= May 1939 =

Month of 1939

The following events occurred in May 1939:

==May 1, 1939 (Monday)==
- During May Day celebrations at the Olympiastadion in Berlin, Adolf Hitler spoke of an "international clique of war agitators" trying to encircle Germany and declared, "If we want to survive we must be unified."
- Born: Judy Collins, singer and songwriter, in Seattle

==May 2, 1939 (Tuesday)==
- A law went into effect in Slovakia depriving 30,000 Jews of their citizenship.
- Lou Gehrig of the New York Yankees went to manager Joe McCarthy before a game against the Detroit Tigers and asked to be benched. Gehrig's major league record consecutive games played streak ended at 2,130.
- Born: Taomati Iuta, politician, on Beru Island (d. 2016)
- Died: Phillips Smalley, 73, American film actor and director

==May 3, 1939 (Wednesday)==
- Vyacheslav Molotov became the new Foreign Affairs Minister of the Soviet Union.
- A Gallup poll found that 84 percent of Americans surveyed believed that the United States should stay out of a European war.
- The All India Forward Bloc was created as a left-wing alternative to the Indian National Congress.
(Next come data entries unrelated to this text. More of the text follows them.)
(* ===== verification/TcpServer.v ===== *)
(** * The server (master/net/TcpServer.h, TcpServer.cc)

    A server deals accepted sockets to the loops of its pool, keeps the
    connections by name and takes each out, in its own loop, when the
    connection tells it of its end.  What it uses of a connection is the
    interface [ConnOps] with the contract [ConnSpec]; the file
    ServedConnection discharges it for TcpConnection.  A connection is named
    by the number of its creation; the members that do not outlive a handler
    (the [shared_ptr]s) are the entries of [connections_] and of the loops'
    queues.  A loop is its queue of functors: other loops' functors interleave
    freely, those of one loop run in order. *)
From stdpp Require Import relations functions.
From S2P Require Import Prelude CxxString LoopPool.
Local Open Scope Z_scope.

(** ** The connection, as the server sees it *)

(** [conn_event]: what happens to a connection between [connectEstablished]
    and [connectDestroyed], within its obligations [conn_legal];
    [conn_told]: its close callback was called. *)
Class ConnOps (C E : Type) := {
  conn_new : Z → C;
  conn_established : ST C unit;
  conn_destroyed : ST C unit;
  conn_event : E → ST C unit;
  conn_legal : E → C → bool;
  conn_told : C → bool;
}.

Class ConnSpec (C E : Type) `{!ConnOps C E} := {
  conn_fresh : C → Prop;
  conn_up : C → Prop;
  conn_closed : C → Prop;
  conn_gone : C → Prop;
  new_fresh fd : 0 ≤ fd → conn_fresh (conn_new fd);
  up_not_told c : conn_up c → conn_told c = false;
  closed_told c : conn_closed c → conn_told c = true;
  gone_told c : conn_gone c → conn_told c = true;
  established_spec c : conn_fresh c → safe conn_established c (λ _ c', conn_up c');
  event_up e c : conn_up c → conn_legal e c = true →
    safe (conn_event e) c (λ _ c', if conn_told c' then conn_closed c' else conn_up c');
  event_closed e c : conn_closed c → conn_legal e c = true → safe (conn_event e) c (λ _ c', conn_closed c');
  event_gone e c : conn_gone c → conn_legal e c = true → safe (conn_event e) c (λ _ c', conn_gone c');
  destroyed_spec c : conn_closed c → safe conn_destroyed c (λ _ c', conn_gone c');
}.

Inductive sfunctor := SEstablish (c : nat) | SDestroy (c : nat) | SRemove (c : nat).

Section Server.
Context {C E : Type} `{!ConnOps C E}.

Record SConn := MkSConn { c_name : bytes; c_loop : nat; c_conn : C }.

Record TcpServer := MkServer {
  threadPool_ : EventLoopThreadPool;
  started_ : Z;
  listenning_ : bool;
  nextConnId_ : Z;
  connections_ : gmap bytes nat;
  (** The connections ever made, the queues of the loops, and whether the
      server object lives. *)
  heap_ : list SConn;
  queues_ : nat → list sfunctor;
  alive_ : bool;
}.

(** The server's loop is 0, that of the i-th thread [startLoop i]. *)
Context (name_ ipPort_ : bytes) (startLoop : nat → nat).
Definition loop_ : nat := 0.

Definition set_pool p s := MkServer p (started_ s) (listenning_ s) (nextConnId_ s) (connections_ s) (heap_ s) (queues_ s) (alive_ s).
Definition set_started b l s := MkServer (threadPool_ s) b l (nextConnId_ s) (connections_ s) (heap_ s) (queues_ s) (alive_ s).
Definition set_connections m s := MkServer (threadPool_ s) (started_ s) (listenning_ s) (nextConnId_ s) m (heap_ s) (queues_ s) (alive_ s).
Definition set_heap h s := MkServer (threadPool_ s) (started_ s) (listenning_ s) (nextConnId_ s) (connections_ s) h (queues_ s) (alive_ s).
Definition set_queues q s := MkServer (threadPool_ s) (started_ s) (listenning_ s) (nextConnId_ s) (connections_ s) (heap_ s) q (alive_ s).
(* ===== verification/TcpClient.v ===== *)
(** * The client (master/net/TcpClient.h, TcpClient.cc)

    A client owns a connector (Connector) and at most one connection at a
    time; a connection is what the interface of TcpServer says.  Everything
    here runs in the client's loop, except the flag [connect_] and the
    connector's calls of other threads.  [pending_] is the client's own part of
    the loop's queue: connections to be destroyed. *)
From stdpp Require Import relations functions.
From S2P Require Import Prelude CxxString TcpServer Connector.
Local Open Scope Z_scope.

Section Client.
Context {C E : Type} `{!ConnOps C E}.

Record TcpClient := MkClient {
  connector_ : Connector;
  retry_ : bool;
  connect_ : bool;
  nextConnId_ : Z;
  connection_ : option nat;
  (** The connections ever made, with their names; those whose
      [connectDestroyed] is queued. *)
  heap_ : list (bytes * C);
  pending_ : list nat;
  (** The client lives; once destroyed, its connection's close callback is
      [detail::removeConnection]. *)
  alive_ : bool;
}.

Context (name_ : bytes).
(* ===== verification/TimeZone.v ===== *)
(** * Time zones (master/base/TimeZone.h, TimeZone.cc)

    A [struct tm] is a record, [tm_zone] the characters it points at.  The zone
    file is parsed from its bytes (or is absent); exceptions derived from
    [std::logic_error] are caught where the code catches them, and the data
    read so far stays.  [std::lower_bound] is the first transition not before
    the sentry, as for any sorted vector.  [gmtime_r] and [timegm] of the C
    library are parameters.  A negative [charcnt] sizes a local array with it:
    that is undefined; memory is taken to suffice otherwise. *)
From stdpp Require Import sorting.
From S2P Require Import Prelude CxxString Endian Date.
Local Open Scope Z_scope.

Record tm := MkTm {
  tm_sec : Z; tm_min : Z; tm_hour : Z; tm_mday : Z; tm_mon : Z; tm_year : Z; tm_wday : Z; tm_yday : Z;
  tm_isdst : bool; tm_gmtoff : Z; tm_zone : bytes;
}.

Record Transition := MkTransition { gmttime : Z; localtime : Z; localtimeIdx : Z }.
Record Localtime := MkLocaltime { gmtOffset : Z; isDst : bool; arrbIdx : Z }.
Record Data := MkData { transitions : list Transition; localtimes : list Localtime; abbreviation : bytes }.

Definition Data_new : Data := MkData [] [] [].
Definition add_localtime (l : Localtime) (d : Data) : Data := MkData (transitions d) (localtimes d ++ [l]) (abbreviation d).
Definition add_transition (t : Transition) (d : Data) : Data := MkData (transitions d ++ [t]) (localtimes d) (abbreviation d).
Definition set_abbreviation (s : bytes) (d : Data) : Data := MkData (transitions d) (localtimes d) s.

Definition kSecondsPerDay : Z := 24 * 60 * 60.

(** ** Reading a zone file *)
Abbreviation parser := (ST (bytes * Data)).

Definition readBytes (n : Z) : parser bytes :=
  lift (defined (0 <=? n)) ;;
  s ← st_get;
  if n <=? zlen s.1 then st_put (zdrop n s.1, s.2) ;; mret (ztake n s.1) else lift (Throw logic_error).

Definition readInt32 : parser Z := b ← readBytes 4; mret (i32 (be_val b)).
Definition readUInt8 : parser Z := b ← readBytes 1; mret (be_val b).

(** [n] times, in order. *)
Fixpoint read_list {A} (p : parser A) (n : nat) : parser (list A) :=
  match n with
  | O => mret []
  | S n' => a ← p; l ← read_list p n'; mret (a :: l)
  end.

Fixpoint read_types (n : nat) : parser unit :=
  match n with
  | O => mret ()
  | S n' =>
      gmtoff ← readInt32;
      isdst ← readUInt8;
      abbrind ← readUInt8;
      st_modify (λ s, (s.1, add_localtime (MkLocaltime gmtoff (negb (isdst =? 0)) abbrind) s.2)) ;;
      read_types n'
  end.

Fixpoint read_transitions (trans local : list Z) : parser unit :=
  match trans, local with
  | t :: trans', localIdx :: local' =>
      s ← st_get;
      l ← lift (or_undef (localtimes s.2 !! Z.to_nat localIdx));
      st_put (s.1, add_transition (MkTransition t (t + gmtOffset l) localIdx) s.2) ;;
      read_transitions trans' local'
  | _, _ => mret ()
  end.

Definition throw (e : exn) : parser unit := lift (Throw e).

(** The body of the [try] block. *)
Definition read_body : parser unit :=
  head ← readBytes 4;
  (if bool_decide (head = s!"TZif") then mret () else throw logic_error) ;;
  version ← readBytes 1;
  reserved ← readBytes 15;
  isgmtcnt ← readInt32;
  isstdcnt ← readInt32;
  leapcnt ← readInt32;
  timecnt ← readInt32;
  typecnt ← readInt32;
  charcnt ← readInt32;
  (if timecnt <? 0 then throw length_error else mret ()) ;;
  trans ← read_list readInt32 (Z.to_nat timecnt);
  local ← read_list readUInt8 (Z.to_nat timecnt);
  read_types (Z.to_nat typecnt) ;;
  read_transitions trans local ;;
  abbrev ← readBytes charcnt;
  st_modify (λ s, (s.1, set_abbreviation abbrev s.2)).

(** [catch (logic_error &e)] *)
Definition is_logic_error (e : exn) : bool :=
  match e with logic_error | length_error | out_of_range | invalid_argument => true | overflow_error | bad_alloc => false end.

Definition readTimeZoneFile (zonefile : option bytes) : outcome (bool * Data) :=
  match zonefile with
  | None => Ret (true, Data_new)
  | Some b =>
      match read_body (b, Data_new) with
      | (Ret _, s) => Ret (true, s.2)
      | (Throw e, s) => if is_logic_error e then Ret (true, s.2) else Throw e
      | (AssertFail, _) => AssertFail
      | (Undef, _) => Undef
      end
  end.

(** [TimeZone]: a pointer to the data or null. *)
Abbreviation TimeZone := (option Data).
Definition valid (z : TimeZone) : bool := match z with Some _ => true | None => false end.

Definition TimeZone_file (zonefile : option bytes) : outcome TimeZone :=
  '(ok, data) ← readTimeZoneFile zonefile; Ret (if (ok : bool) then Some data else None).
Definition TimeZone_fixed (eastOfUtc : Z) (name : bytes) : TimeZone :=
  Some (MkData [] [MkLocaltime eastOfUtc false 0] name).

(** ** The local time type of an instant *)
Definition comp (compareGmt : bool) (lhs rhs : Transition) : bool :=
  if compareGmt then gmttime lhs <? gmttime rhs else localtime lhs <? localtime rhs.
Definition equal (compareGmt : bool) (lhs rhs : Transition) : bool :=
  if compareGmt then gmttime lhs =? gmttime rhs else localtime lhs =? localtime rhs.

(** The transitions before the lower bound and from it. *)
Fixpoint lower_bound (c : bool) (sentry : Transition) (l : list Transition) : list Transition * list Transition :=
  match l with
  | [] => ([], [])
  | x :: l' => if comp c x sentry then (let r := lower_bound c sentry l' in (x :: r.1, r.2)) else ([], l)
  end.

Definition nth_localtime (d : Data) (t : Transition) : outcome Localtime :=
  or_undef (localtimes d !! Z.to_nat (localtimeIdx t)).

Definition findLocaltime (data : Data) (sentry : Transition) (c : bool) : outcome Localtime :=
  match transitions data with
  | [] => or_undef (head (localtimes data))
  | front :: _ =>
      if comp c sentry front then or_undef (head (localtimes data))
      else
        let r := lower_bound c sentry (transitions data) in
        match r.2 with
        | transI :: _ =>
            if equal c sentry transI then nth_localtime data transI
            else
              _ ← assert_ (match r.1 with [] => false | _ => true end);
              t ← or_undef (last r.1);
              nth_localtime data t
        | [] => t ← or_undef (last (transitions data)); nth_localtime data t
        end
  end.

(** ** UTC *)
Definition fillHMS (seconds : Z) : Z * Z * Z :=
  (Z.rem seconds 60, Z.rem (Z.quot seconds 60) 60, Z.quot (Z.quot seconds 60) 60).

Definition toUtcTime (secondsSinceEpoch : Z) (yday : bool) : outcome tm :=
  let seconds := i32 (Z.rem secondsSinceEpoch kSecondsPerDay) in
  let days := i32 (Z.quot secondsSinceEpoch kSecondsPerDay) in
  let seconds' := if seconds <? 0 then seconds + kSecondsPerDay else seconds in
  let days' := if seconds <? 0 then days - 1 else days in
  _ ← ints [days'; days' + kJulianDayOf1970_01_01];
  let date := days' + kJulianDayOf1970_01_01 in
  ymd ← getYearMonthDay date;
  wday ← weekDay date;
  yd ← (if yday then startOfYear ← getJulianDayNumber (year ymd) 1 1; Ret (date - startOfYear) else Ret 0);
  let '(s, m, h) := fillHMS seconds' in
  Ret (MkTm s m h (day ymd) (month ymd - 1) (year ymd - 1900) wday yd false 0 s!"GMT").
==May 4, 1939 (Thursday)==
- The novel Finnegans Wake by James Joyce was published.
- Born: Paul Gleason, actor, in Jersey City, New Jersey (d. 2006)

==May 5, 1939 (Friday)==
- Dorothy Garrod was elected Disney Professor of Archaeology at the University of Cambridge, the first woman to hold a professorship at either Cambridge or Oxford.

==May 6, 1939 (Saturday)==
- Johnstown won the Kentucky Derby.

==May 7, 1939 (Sunday)==
- Italy and Germany announced their intention of signing a military alliance to "contribute effectively to assuring peace in Europe."
- Born: Sidney Altman, molecular biologist and Nobel laureate, in Montreal, Quebec, Canada (d. 2022); Ruud Lubbers, Prime Minister of the Netherlands, in Rotterdam (d. 2018)

==May 8, 1939 (Monday)==
- Britain offered to mediate in the German-Polish dispute over Danzig.

==May 9, 1939 (Tuesday)==
- The Battle of Nanchang ended in Japanese victory.
- Francoist Spain announced its withdrawal from the League of Nations.
- Born: Ralph Boston, track athlete, in Laurel, Mississippi (d. 2023); Pierre Desproges, humorist, in Pantin, France (d. 1988)

==May 10, 1939 (Wednesday)==
- The Henry Miller novel Tropic of Capricorn was officially released in France. It was banned in the United States until a court ruling in 1961.
- Died: James Parrott, 41, American actor and film director (heart attack)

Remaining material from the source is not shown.